CLEVELAND, Ohio — Yvetta Ealy has drummed in various places throughout the world. But her favorite place to share her gift is inside of Cleveland Metro School District classrooms.
“When you bring in the drum, which is the first instrument which is the voice of our ancestors, when you bring that in and have the kids more familiar with a drum and who they are and being comfortable with being this color,” said Ealy.
- Developed by MetroHealth’s school health program in 2018
- Recently expanded from two Cleveland metro district high schools to Harvey Rice Elementary School
- Uses creative expression and the arts to normalize and validate kids’ anxieties and provide a supportive, healthy and fun outlet
Ealy is a visiting artist with the SAFE Project. SAFE —standing for “Students Are Free to Express.”
The project, developed by MetroHealth’s school health program, offers students psychology-infused prevention through arts.
MetroHealth Director of Community and Behavioral Health Dr. Lisa Ramirez says the project’s goal is to normalize and validate kids’ anxieties and provide a supportive, healthy and fun outlet.
“It's not a psychologist walking into the room and saying this is how you cope, it's hey, let's write a slam poem all together as a class and think about the things that stress us out,” said Ramirez.
Ramirez says as if being a student isn’t enough, some Cleveland youth deal with trauma, toxic stress, poverty and other adversities outside of the classroom.
“The Centers for Disease Control, every two years they do a youth risk behavior survey in high school students, and in 2015, Cleveland came out as the number one highest rate of high school students who were stating that they had sadness and hopelessness and also suicidal gestures or suicidal attempts,” said Ramirez.

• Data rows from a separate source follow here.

(* ===== verification/LoadingGraph.v ===== *)
(** graph.py, src/src/tools/android/loading/graph.py: directed graphs of the
    requests of a page load, with costs on nodes and edges.

    Nodes and edges are objects with an identity: numbers that refer to them, and
    [Objects] says what the objects hold.  Costs are exact numbers; the rounding
    of floating point is left out. *)

From stdpp Require Import functions.
From S2P Require Import Prelude.

#[local] Open Scope Z_scope.

(** ** Objects *)

Abbreviation node := positive.
Abbreviation edge := positive.

(** [Edge]: its ends and its cost. *)
Record Edge := mkEdge { from_node : node; to_node : node; edge_cost : Z }.

(** What the objects hold, and the number of the next one. *)
Record Objects := mkObjects {
  node_cost : node → Z;
  edge_of : edge → Edge;
  next_object : positive
}.
Definition from_of (h : Objects) (e : edge) : node := from_node (edge_of h e).
Definition to_of (h : Objects) (e : edge) : node := to_node (edge_of h e).
Definition cost_of (h : Objects) (e : edge) : Z := edge_cost (edge_of h e).

Definition set_node_cost (n : node) (c : Z) (h : Objects) : Objects :=
  mkObjects (<[n := c]> (node_cost h)) (edge_of h) (next_object h).
Definition set_edge (e : edge) (x : Edge) (h : Objects) : Objects :=
  mkObjects (node_cost h) (<[e := x]> (edge_of h)) (next_object h).

(** [Node()] and [Edge(from_node, to_node)]. *)
Definition new_node : M Objects node := λ h,
  let n := next_object h in
  (Ok n, mkObjects (<[n := 0]> (node_cost h)) (edge_of h) (Pos.succ n)).
Definition new_edge (from to : node) : M Objects edge := λ h,
  let e := next_object h in
  (Ok e, mkObjects (node_cost h) (<[e := mkEdge from to 0]> (edge_of h)) (Pos.succ e)).

(** [DirectedGraph] *)
Record DirectedGraph := mkGraph {
  g_nodes : gset node;
  g_edges : gset edge;
  in_edges : gmap node (list edge);
  out_edges : gmap node (list edge)
}.

(** What is iterated over: a list, or a generator, which is empty the second
    time. *)
Inductive Iterable (A : Type) := IterList (l : list A) | IterGenerator (l : list A).
Arguments IterList {_} _.
Arguments IterGenerator {_} _.
Definition first_iteration {A} (i : Iterable A) : list A :=
  match i with IterList l | IterGenerator l => l end.
Definition second_iteration {A} (i : Iterable A) : list A :=
  match i with IterList l => l | IterGenerator _ => [] end.

(** [d[k]] and [d[k].append(x)] *)
Definition dict_get {A} (d : gmap node A) (k : node) : outcome A := of_option KeyError (d !! k).
Definition dict_append (d : gmap node (list edge)) (k : node) (x : edge) :
    outcome (gmap node (list edge)) :=
  l ← dict_get d k; Ok (<[k := l ++ [x]]> d).

(** [l.remove(x)]: the first occurrence; and [d[k].remove(x)]. *)
Fixpoint list_remove (x : edge) (l : list edge) : option (list edge) :=
  match l with
  | [] => None
  | y :: l => if decide (x = y) then Some l else cons y <$> list_remove x l
  end.
Definition dict_remove (d : gmap node (list edge)) (k : node) (x : edge) :
    outcome (gmap node (list edge)) :=
  l ← dict_get d k;
  l ← of_option (ValueError "list.remove(x): x not in list") (list_remove x l);
  Ok (<[k := l]> d).

(** [max(l)] *)
Definition py_max (l : list Z) : outcome Z :=
  match l with
  | [] => Raise (ValueError "max() arg is an empty sequence")
  | x :: l => Ok (foldl Z.max x l)
  end.

Section graph.
Context `{!DictOrder}.

(** ** Construction *)

(** The loop over the edges. *)
Fixpoint link_edges (h : Objects) (es : list edge) (ins outs : gmap node (list edge)) :
    outcome (gmap node (list edge) * gmap node (list edge)) :=
  match es with
  | [] => Ok (ins, outs)
  | e :: es =>
      outs ← dict_append outs (from_of h e) e;
      ins ← dict_append ins (to_of h e) e;
      link_edges h es ins outs
  end.

Definition DirectedGraph_init (h : Objects) (nodes : list node) (edges : list edge) :
    outcome DirectedGraph :=
  let nodes : gset node := list_to_set nodes in
  let edges : gset edge :=
    list_to_set (base.filter (λ e, from_of h e ∈ nodes ∧ to_of h e ∈ nodes) edges) in
  let empty := gset_to_gmap ([] : list edge) nodes in
  '(ins, outs) ← link_edges h (set_items edges) empty empty;
  Ok (mkGraph nodes edges ins outs).

Definition OutEdges (g : DirectedGraph) (n : node) : outcome (list edge) := dict_get (out_edges g) n.
Definition InEdges (g : DirectedGraph) (n : node) : outcome (list edge) := dict_get (in_edges g) n.
Definition Nodes (g : DirectedGraph) : gset node := g_nodes g.
Definition Edges (g : DirectedGraph) : gset edge := g_edges g.

Definition RootNodes (g : DirectedGraph) : outcome (list node) :=
  l ← mapM (λ n, es ← InEdges g n; Ok (n, es)) (set_items (g_nodes g));
  Ok (base.filter (λ x, snd x = []) l).*1.

(** ** Updates *)

(** [UpdateEdge]: an exception between the changes leaves those made. *)
Definition UpdateEdge (e : edge) (new_from_node new_to_node : node) :
    M (Objects * DirectedGraph) unit :=
  let set_in ins := modify (λ '(h, g), (h, mkGraph (g_nodes g) (g_edges g) ins (out_edges g))) in
  let set_out outs := modify (λ '(h, g), (h, mkGraph (g_nodes g) (g_edges g) (in_edges g) outs)) in
  '(h, g) ← gets id;
  lift (assert_ (bool_decide (e ∈ g_edges g)));;
  lift (assert_ (bool_decide (new_from_node ∈ g_nodes g)));;
  lift (assert_ (bool_decide (new_to_node ∈ g_nodes g)));;
  ins ← lift (dict_remove (in_edges g) (to_of h e) e);
  set_in ins;;
  outs ← lift (dict_remove (out_edges g) (from_of h e) e);
  set_out outs;;
  modify (λ '(h, g), (set_edge e (mkEdge new_from_node new_to_node (cost_of h e)) h, g));;
  ins ← lift (dict_append ins new_to_node e);
  set_in ins;;
  outs ← lift (dict_append outs new_from_node e);
  set_out outs.

(** ** Exploration *)

(** The body of the inner loop of [_ExploreFrom]: [n] is seen for the first time or
    skipped.  The list begins with the end the loop pops from. *)
Definition explore_node (should_stop : node → bool) (s : list node * gset node) (n : node) :
    list node * gset node :=
  let '(fifo, visited) := s in
  if bool_decide (n ∉ visited) && negb (should_stop n)
  then (fifo ++ [n], {[n]} ∪ visited) else s.

Fixpoint explore (fuel : nat) (expand : node → outcome (list node)) (should_stop : node → bool)
    (fifo : list node) (visited : gset node) : outcome (gset node) :=
  match fifo with
  | [] => Ok visited
  | n :: fifo =>
      match fuel with
      | O => Raise recursion_error
      | S fuel =>
          if should_stop n then explore fuel expand should_stop fifo visited
          else
            ns ← expand n;
            let '(fifo, visited) :=
              foldl (explore_node should_stop) (fifo, {[n]} ∪ visited) ns in
            explore fuel expand should_stop fifo visited
      end
  end.

(** [_ExploreFrom]; every node is added at most once to those at the start. *)
Definition ExploreFrom (g : DirectedGraph) (initial : list node)
    (expand : node → outcome (list node)) (should_stop : node → bool) : outcome (gset node) :=
  explore (length initial + size (g_nodes g)) expand should_stop
    (reverse (base.filter (λ n, should_stop n = false) initial)) ∅.

(** The two ways to go on from a node. *)
Definition successors (h : Objects) (g : DirectedGraph) (n : node) : outcome (list node) :=
  es ← OutEdges g n; Ok (map (to_of h) es).
Definition predecessors (h : Objects) (g : DirectedGraph) (n : node) : outcome (list node) :=
  es ← InEdges g n; Ok (map (from_of h) es).

Definition ReachableNodes (h : Objects) (g : DirectedGraph) (roots : list node)
    (should_stop : node → bool) : outcome (gset node) :=
  ExploreFrom g roots (successors h g) should_stop.

Definition AncestorNodes (h : Objects) (g : DirectedGraph) (descendants : Iterable node) :
    outcome (gset node) :=
  visited ← ExploreFrom g (first_iteration descendants) (predecessors h g) (λ _, false);
  Ok (visited ∖ list_to_set (second_iteration descendants)).

(** ** Sorting *)

(** The count of the edges into each node of the subset from within it. *)
Fixpoint count_edges (h : Objects) (subset : gset node) (es : list edge)
    (remaining : gmap node Z) : outcome (gmap node Z) :=
  match es with
  | [] => Ok remaining
  | e :: es =>
      if decide (from_of h e ∈ subset ∧ to_of h e ∈ subset)
      then
        count ← dict_get remaining (to_of h e);
        count_edges h subset es (<[to_of h e := count + 1]> remaining)
      else count_edges h subset es remaining
  end.

(** The inner loop, over the edges out of the node that was taken. *)
Fixpoint relax_edges (h : Objects) (subset : gset node) (es : list edge)
    (remaining : gmap node Z) (sources : list node) : outcome (gmap node Z * list node) :=
  match es with
  | [] => Ok (remaining, sources)
  | e :: es =>
      let successor := to_of h e in
      if decide (successor ∈ subset) then
        count ← dict_get remaining successor;
        assert_ (0 <? count);;
        relax_edges h subset es (<[successor := count - 1]> remaining)
          (if count - 1 =? 0 then sources ++ [successor] else sources)
      else relax_edges h subset es remaining sources
  end.

Fixpoint sort_loop (fuel : nat) (h : Objects) (g : DirectedGraph) (subset : gset node)
    (remaining : gmap node Z) (sources sorted_nodes : list node) : outcome (list node) :=
  match sources with
  | [] => Ok sorted_nodes
  | n :: sources =>
      match fuel with
      | O => Raise recursion_error
      | S fuel =>
          es ← OutEdges g n;
          '(remaining, sources) ← relax_edges h subset es remaining sources;
          sort_loop fuel h g subset remaining sources (sorted_nodes ++ [n])
      end
  end.

Definition TopologicalSort (h : Objects) (g : DirectedGraph) (roots : option (list node)) :
    outcome (list node) :=
  subset ← match roots with
           | None => Ok (g_nodes g)
           | Some roots => ReachableNodes h g roots (λ _, false)
           end;
  remaining ← count_edges h subset (set_items (g_edges g)) (gset_to_gmap 0 subset);
  let sources := (base.filter (λ x, snd x = 0) (dict_items remaining)).*1 in
  sort_loop (size subset) h g subset remaining sources [].

(** ** Cost *)

(** The loop over the sorted nodes. *)
Fixpoint node_costs (h : Objects) (g : DirectedGraph) (ns : list node) (costs : gmap node Z) :
    outcome (gmap node Z) :=
  match ns with
  | [] => Ok costs
  | n :: ns =>
      es ← InEdges g n;
      cost ← match es with
             | [] => Ok 0
             | _ => l ← mapM (λ e, c ← dict_get costs (from_of h e); Ok (c + cost_of h e)) es;
                    py_max l
             end;
      node_costs h g ns (<[n := cost + node_cost h n]> costs)
  end.

(** [reduce] over the predecessors: the first of greatest cost. *)
Fixpoint costliest (costs : gmap node Z) (best : node) (ns : list node) : outcome node :=
  match ns with
  | [] => Ok best
  | n :: ns =>
      c ← dict_get costs n;
      b ← dict_get costs best;
      costliest costs (if b <? c then n else best) ns
  end.

(** The loop from the costliest node back to one without predecessors; on a cycle
    it has no end. *)
Fixpoint path_back (fuel : nat) (h : Objects) (g : DirectedGraph) (costs : gmap node Z)
    (n : node) (path : list node) : outcome (list node) :=
  ps ← predecessors h g n;
  match ps with
  | [] => Ok path
  | p :: ps =>
      match fuel with
      | O => Raise recursion_error
      | S fuel =>
          n ← costliest costs p ps;
          path_back fuel h g costs n (n :: path)
      end
  end.

(** [next()] of the nodes of greatest cost. *)
Definition first_costliest (g : DirectedGraph) (costs : gmap node Z) (max_cost : Z) : outcome node :=
  ns ← mapM (λ n, c ← dict_get costs n; Ok (n, c)) (set_items (g_nodes g));
  of_option StopIteration (fst <$> head (base.filter (λ x, snd x = max_cost) ns)).

(** [Cost]: [path_list] and [costs_out] are the lists the caller passes, and come
    back as the method leaves them. *)
Definition Cost (h : Objects) (g : DirectedGraph) (roots : option (list node))
    (path_list costs_out : option (list node)) :
    outcome (Z * option (list node) * option (list node)) :=
  if decide (g_nodes g = ∅) then Ok (0, path_list, costs_out)
  else
    sorted_nodes ← TopologicalSort h g roots;
    costs ← node_costs h g sorted_nodes (gset_to_gmap 0 (g_nodes g));
    max_cost ← py_max (dict_items costs).*2;
    path_list ← match path_list with
                | None => Ok None
                | Some _ =>
                    n ← first_costliest g costs max_cost;
                    Some <$> path_back (size (g_nodes g)) h g costs n [n]
                end;
    Ok (max_cost, path_list, (λ _, (dict_items costs).*1) <$> costs_out).

(** ** JSON *)

(** The dict of a node and that of an edge.  The latter keeps the node objects
    themselves beside their indices. *)
Record NodeDict := mkNodeDict { nd_cost : Z; graph_node_index : Z }.
Record EdgeDict := mkEdgeDict {
  ed_from_node : node;
  ed_to_node : node;
  ed_cost : Z;
  from_node_index : Z;
  to_node_index : Z
}.
Record GraphDict := mkGraphDict { gd_nodes : list NodeDict; gd_edges : list EdgeDict }.

Definition ToJsonDict (h : Objects) (g : DirectedGraph) : outcome GraphDict :=
  let node_to_index : gmap node Z :=
    list_to_map (imap (λ i n, (n, Z.of_nat i)) (set_items (g_nodes g))) in
  let node_dicts := (λ '(n, i), mkNodeDict (node_cost h n) i) <$> dict_items node_to_index in
  edge_dicts ← mapM (λ e,
    to_index ← dict_get node_to_index (to_of h e);
    from_index ← dict_get node_to_index (from_of h e);
    Ok (mkEdgeDict (from_of h e) (to_of h e) (cost_of h e) from_index to_index))
    (set_items (g_edges g));
  Ok (mkGraphDict node_dicts edge_dicts).

(** [Node.FromJsonDict] and [Edge.FromJsonDict] *)
Definition Node_FromJsonDict (d : NodeDict) : M Objects node :=
  n ← new_node; modify (set_node_cost n (nd_cost d));; mret n.
Definition Edge_FromJsonDict (d : EdgeDict) : M Objects edge :=
  e ← new_edge (ed_from_node d) (ed_to_node d);
  modify (λ h, set_edge e (mkEdge (ed_from_node d) (ed_to_node d) (ed_cost d)) h);; mret e.

Fixpoint read_nodes (ds : list NodeDict) (index_to_node : gmap Z node) : M Objects (gmap Z node) :=
  match ds with
  | [] => mret index_to_node
  | d :: ds =>
      n ← Node_FromJsonDict d;
      read_nodes ds (<[graph_node_index d := n]> index_to_node)
  end.
(** The body of the loop over the edges, and the loop. *)
Definition read_edge (index_to_node : gmap Z node) (d : EdgeDict) : M Objects edge :=
  e ← Edge_FromJsonDict d;
  from ← lift (of_option KeyError (index_to_node !! from_node_index d));
  modify (λ h, set_edge e (mkEdge from (to_of h e) (cost_of h e)) h);;
  to ← lift (of_option KeyError (index_to_node !! to_node_index d));
  modify (λ h, set_edge e (mkEdge (from_of h e) to (cost_of h e)) h);;
  mret e.
Fixpoint read_edges (index_to_node : gmap Z node) (ds : list EdgeDict) (edges : list edge) :
    M Objects (list edge) :=
  match ds with
  | [] => mret edges
  | d :: ds =>
      e ← read_edge index_to_node d;
      read_edges index_to_node ds (edges ++ [e])
  end.

Definition FromJsonDict (d : GraphDict) : M Objects DirectedGraph :=
  index_to_node ← read_nodes (gd_nodes d) ∅;
  edges ← read_edges index_to_node (gd_edges d) [];
  h ← gets id;
  lift (DirectedGraph_init h (dict_items index_to_node).*2 edges).
End graph.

The SAFE Project was launched in 2017 in John Adams and Lincoln West High Schools, and most recently expanded to start programs in Pre-K, kindergarten and first grade at Harvey Rice Elementary School.
Taylor Moore is a first grade teacher at Harvey Rice and says the project is having a major impact on her students.
“I’ve seen them be excited that so many people care about them, like, they have me as their teacher that cares about them, we have some people in the school that care about them. But this increases their village that they have in their community,” said Moore.
And she says the various SAFE programs are teaching her new things.
“They painted Picasso pictures. They drum in all different types of beats. They did a performance and learn lines. So, they're showing me how much more capable my students are as well,” said Moore.
Ealy says embracing, encouraging, and supporting the district’s youngest students with the arts can help change and save lives.
“This is where it starts. This is where children learn who they are, how they interface with the world. And if you, if you get it here, if you get it at this level, at this stage, you can change the trajectory of someone's life,” said Ealy.
The SAFE Project holds 8 weeks of art workshop programs in John Adams and Lincoln West High Schools and 12 weeks of art workshop programs at Harvey Rice Elementary School.